What you will do: When the line with "Inductive result (A" is found, repeat it and all lines that follow it exactly, stopping at the end of the listing.

Data to process:
(** * WinScope: opportunity discovery and lifecycle pipeline

    A shallow embedding of the parts of
    [winscope_intelligence_network.py] and
    [winscope_master_orchestrator.py] that carry the discovery pipeline:
    identity derivation, deduplication, fan-out collection, scoring factors,
    ranking, adaptive scheduling, the in-memory pipeline store and the
    pricing-accuracy ledger.

    Modelling conventions.
    - A Python [str] is a Rocq [string], read as the bytes of its UTF-8
      encoding (so [s.encode()] is the list of its characters).
      [str.strip()] removes the white space of Unicode; [str.upper()] is
      modelled on the letters of ASCII only.
    - A Python [float] that holds a score, an amount of money or a number
      of hours is an exact rational [Q]; rounding is not modelled.  The text
      returned by the semantic-judgment service is untrusted, so what
      [float(text)] yields there also covers infinities and NaN ([pyfloat]).
    - A [datetime] is a number of microseconds on some fixed time line, and
      [datetime.now()] is an explicit argument.
      The readings of the clock made within one call are passed as one
      argument.
    - Where a property counts log lines (the collection step),
      [logger.error] appends to an explicit log; elsewhere logging is left
      out.
    - A call that may raise returns a [result]; what it raises is an
      instance of [Exception].  The cancellation of a task, which raises a
      [BaseException] outside [Exception], is modelled for the tasks of
      the collection step. *)

From Stdlib Require Import ZArith QArith Qminmax Qabs Qround Lia Lqa List Sorted Permutation Ascii String.
From stdpp Require Import gmap strings list fin_maps pretty sorting.

Local Open Scope Z_scope.

(** ** hashlib.md5 (RFC 1321), on 32-bit words carried in [Z] *)

Module MD5.

Definition mask32 : Z := 0xFFFFFFFF.

Definition add32 (x y : Z) : Z := Z.land (x + y) mask32.

Definition not32 (x : Z) : Z := Z.lxor x mask32.

Definition rotl32 (x : Z) (c : Z) : Z :=
  Z.land (Z.lor (Z.shiftl x c) (Z.shiftr x (32 - c))) mask32.

Definition shifts : list Z :=
  [7; 12; 17; 22; 7; 12; 17; 22; 7; 12; 17; 22; 7; 12; 17; 22;
   5; 9; 14; 20; 5; 9; 14; 20; 5; 9; 14; 20; 5; 9; 14; 20;
   4; 11; 16; 23; 4; 11; 16; 23; 4; 11; 16; 23; 4; 11; 16; 23;
   6; 10; 15; 21; 6; 10; 15; 21; 6; 10; 15; 21; 6; 10; 15; 21].

(** [sines !! i] is the integer part of [2^32 * |sin (i + 1)|]. *)
Definition sines : list Z :=
  [0xd76aa478; 0xe8c7b756; 0x242070db; 0xc1bdceee; 0xf57c0faf; 0x4787c62a;
   0xa8304613; 0xfd469501; 0x698098d8; 0x8b44f7af; 0xffff5bb1; 0x895cd7be;
   0x6b901122; 0xfd987193; 0xa679438e; 0x49b40821; 0xf61e2562; 0xc040b340;
   0x265e5a51; 0xe9b6c7aa; 0xd62f105d; 0x02441453; 0xd8a1e681; 0xe7d3fbc8;
   0x21e1cde6; 0xc33707d6; 0xf4d50d87; 0x455a14ed; 0xa9e3e905; 0xfcefa3f8;
   0x676f02d9; 0x8d2a4c8a; 0xfffa3942; 0x8771f681; 0x6d9d6122; 0xfde5380c;
   0xa4beea44; 0x4bdecfa9; 0xf6bb4b60; 0xbebfbc70; 0x289b7ec6; 0xeaa127fa;
   0xd4ef3085; 0x04881d05; 0xd9d4d039; 0xe6db99e5; 0x1fa27cf8; 0xc4ac5665;
   0xf4292244; 0x432aff97; 0xab9423a7; 0xfc93a039; 0x655b59c3; 0x8f0ccc92;
   0xffeff47d; 0x85845dd1; 0x6fa87e4f; 0xfe2ce6e0; 0xa3014314; 0x4e0811a1;
   0xf7537e82; 0xbd3af235; 0x2ad7d2bb; 0xeb86d391].

(** The four chaining words. *)
Record state := State { wa : Z; wb : Z; wc : Z; wd : Z }.

Definition init : state :=
  State 0x67452301 0xefcdab89 0x98badcfe 0x10325476.

(** Padding: a 1 bit, zeros up to 56 mod 64, then the bit length on 64 bits,
    least significant byte first. *)
Fixpoint le_bytes (n : nat) (x : Z) : list Z :=
  match n with
  | O => []
  | S n' => Z.land x 0xFF :: le_bytes n' (Z.shiftr x 8)
  end.

Definition pad (msg : list Z) : list Z :=
  let len := Z.of_nat (length msg) in
  let zeros := Z.to_nat ((55 - len) mod 64) in
  msg ++ [0x80] ++ repeat 0 zeros ++ le_bytes 8 (Z.land (8 * len) 0xFFFFFFFFFFFFFFFF).

Fixpoint words_le (n : nat) (bs : list Z) : list Z :=
  match n with
  | O => []
  | S n' =>
      match bs with
      | b0 :: b1 :: b2 :: b3 :: rest =>
          Z.lor b0 (Z.lor (Z.shiftl b1 8) (Z.lor (Z.shiftl b2 16) (Z.shiftl b3 24)))
            :: words_le n' rest
      | _ => []
      end
  end.

Definition round_fg (i : Z) (b c d : Z) : Z * Z :=
  if i <? 16 then (Z.lor (Z.land b c) (Z.land (not32 b) d), i)
  else if i <? 32 then (Z.lor (Z.land d b) (Z.land (not32 d) c), (5 * i + 1) mod 16)
  else if i <? 48 then (Z.lxor b (Z.lxor c d), (3 * i + 5) mod 16)
  else (Z.lxor c (Z.lor b (not32 d)), (7 * i) mod 16).

Definition step (m : list Z) (st : state) (i : nat) : state :=
  let '(f, g) := round_fg (Z.of_nat i) (wb st) (wc st) (wd st) in
  let f' := add32 (add32 (add32 f (wa st)) (nth i sines 0)) (nth (Z.to_nat g) m 0) in
  State (wd st) (add32 (wb st) (rotl32 f' (nth i shifts 0))) (wb st) (wc st).

Definition compress (h : state) (m : list Z) : state :=
  let st := fold_left (step m) (seq 0 64) h in
  State (add32 (wa h) (wa st)) (add32 (wb h) (wb st))
        (add32 (wc h) (wc st)) (add32 (wd h) (wd st)).

Fixpoint chunks (n : nat) (h : state) (bs : list Z) : state :=
  match n with
  | O => h
  | S n' => chunks n' (compress h (words_le 16 (firstn 64 bs))) (skipn 64 bs)
  end.

Definition digest (msg : list Z) : list Z :=
  let p := pad msg in
  let h := chunks (Nat.div (length p) 64) init p in
  le_bytes 4 (wa h) ++ le_bytes 4 (wb h) ++ le_bytes 4 (wc h) ++ le_bytes 4 (wd h).

Definition hex_digit (x : Z) : ascii :=
  if x <? 10 then ascii_of_nat (Z.to_nat (48 + x)) else ascii_of_nat (Z.to_nat (87 + x)).

Fixpoint hex (bs : list Z) : string :=
  match bs with
  | [] => EmptyString
  | b :: rest => String (hex_digit (Z.shiftr b 4)) (String (hex_digit (Z.land b 0xF)) (hex rest))
  end.

(** [s.encode()] *)
Fixpoint encode (s : string) : list Z :=
  match s with
  | EmptyString => []
  | String c rest => Z.of_nat (nat_of_ascii c) :: encode rest
  end.

(** [hashlib.md5(s.encode()).hexdigest()] *)
Definition hexdigest (s : string) : string := hex (digest (encode s)).

End MD5.

(** [s[:n]] on a string. *)
Fixpoint str_take (n : nat) (s : string) : string :=
  match n, s with
  | S n', String c rest => String c (str_take n' rest)
  | _, _ => EmptyString
  end.


(** ** Python values and control *)

(** An exception that is an instance of [Exception], which is what every
    [except Exception] of the program catches: the name of its class and
    [str(e)], the text that the log lines show.  A [BaseException] outside
    [Exception] enters the program in one place only, as the
    [asyncio.CancelledError] of a cancelled task (see [cancelled]). *)
Record exn := mk_exn {
  class_name : string;
  str : string
}.

Definition NotImplementedError : exn := mk_exn "NotImplementedError" "".
Definition ZeroDivisionError : exn := mk_exn "ZeroDivisionError" "float division by zero".
Definition IndexError : exn := mk_exn "IndexError" "list index out of range".
Definition IntegrityError : exn :=
  mk_exn "IntegrityError" "UNIQUE constraint failed: win_loss_history.id".

(** The outcome of a call that may raise. *)
Inductive result (A : Type) : Type :=
  | Ok (a : A)
  | Raised (e : exn).
Arguments Ok {A} a.
Arguments Raised {A} e.

#[global] Instance result_ret : MRet result := fun A a => Ok a.

#[global] Instance result_bind : MBind result := fun A B k r =>
  match r with
  | Ok a => k a
  | Raised e => Raised e
  end.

Response:
Inductive result (A : Type) : Type :=
  | Ok (a : A)
  | Raised (e : exn).
Arguments Ok {A} a.
Arguments Raised {A} e.

#[global] Instance result_ret : MRet result := fun A a => Ok a.

#[global] Instance result_bind : MBind result := fun A B k r =>
  match r with
  | Ok a => k a
  | Raised e => Raised e
  end.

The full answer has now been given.